> [Exercise directions]
From the entries below, gather every line containing the string "intros".

[Collected data entries]
(* ===== verification/TeamRules.v ===== *)
(** * The rules of teams

    What every interleaving of the team operations keeps, and what each operation
    does on every branch. *)

From S2P Require Import Prelude Interleave Env Demo Store Teams.

Section Rules.
Context {L : Libs} (maxSize : Z).

(** [u] is a member of team [id]. *)
Definition InTeam (d : DB) (id u : uuid) : Prop :=
  ∃ m, m ∈ members d ∧ tm_TeamID m = id ∧ tm_UserID m = u.

Definition size_of (d : DB) (id : uuid) : nat := length (List.filter (member_of id) (members d)).

Record teams_base (d : DB) : Prop := {
  tok_id : ∀ id t, teams d !! id = Some t → t_ID t = id;
  tok_refs : ∀ id u, InTeam d id u → is_Some (teams d !! id) ∧ is_Some (users d !! u);
  tok_one_team : NoDup (map tm_UserID (members d));
  tok_size : ∀ id, (Z.of_nat (size_of d id) ≤ maxSize)%Z;
  tok_names : ∀ id id' t t', teams d !! id = Some t → teams d !! id' = Some t' →
    same_name (t_Name t) (t_Name t') = true → id = id';
  tok_codes : ∀ id id' t t', teams d !! id = Some t → teams d !! id' = Some t' →
    t_InviteCode t = t_InviteCode t' → id = id'
}.

(** A team that exists has a member or a history. *)
Definition used (d : DB) : Prop := ∀ id t, teams d !! id = Some t →
  (∃ u, InTeam d id u) ∨ (∃ s, s ∈ submissions d ∧ s_TeamID s = id).

Definition teams_ok (d : DB) : Prop := teams_base d ∧ used d.

(** ** Members *)

Lemma member_of_true id m : member_of id m = true ↔ tm_TeamID m = id.
Proof. unfold member_of. apply bool_decide_eq_true. Qed.
Lemma is_user_true u m : is_user u m = true ↔ tm_UserID m = u.
Proof. unfold is_user. apply bool_decide_eq_true. Qed.

Lemma existsb_InTeam d id u :
  existsb (λ m, member_of id m && is_user u m) (members d) = true ↔ InTeam d id u.
Proof.
  rewrite existsb_exists. unfold InTeam. setoid_rewrite <- list_elem_of_In.
  setoid_rewrite andb_true_iff. setoid_rewrite member_of_true. by setoid_rewrite is_user_true.
Qed.

Lemma size_zero d id : size_of d id = 0 ↔ ∀ u, ¬ InTeam d id u.
Proof.
  unfold size_of, InTeam. split.
  - intros E u (m & Hm & Ht & _). apply length_zero_iff_nil in E.
    assert (m ∈ List.filter (member_of id) (members d)) as Hin.
    { apply list_elem_of_In, List.filter_In. split; [by apply list_elem_of_In|]. by apply member_of_true. }
    rewrite E in Hin. by apply not_elem_of_nil in Hin.
  - intros H. destruct (List.filter _ _) as [|m l] eqn:E; [done|].
    assert (In m (List.filter (member_of id) (members d))) as [Hin Hm]%List.filter_In
      by (rewrite E; by left).
    destruct (H (tm_UserID m)). exists m. split_and!; [by apply list_elem_of_In| |done].
    by apply member_of_true.
Qed.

> [Reply to the exercise]
  - intros E u (m & Hm & Ht & _). apply length_zero_iff_nil in E.
  - intros H. destruct (List.filter _ _) as [|m l] eqn:E; [done|].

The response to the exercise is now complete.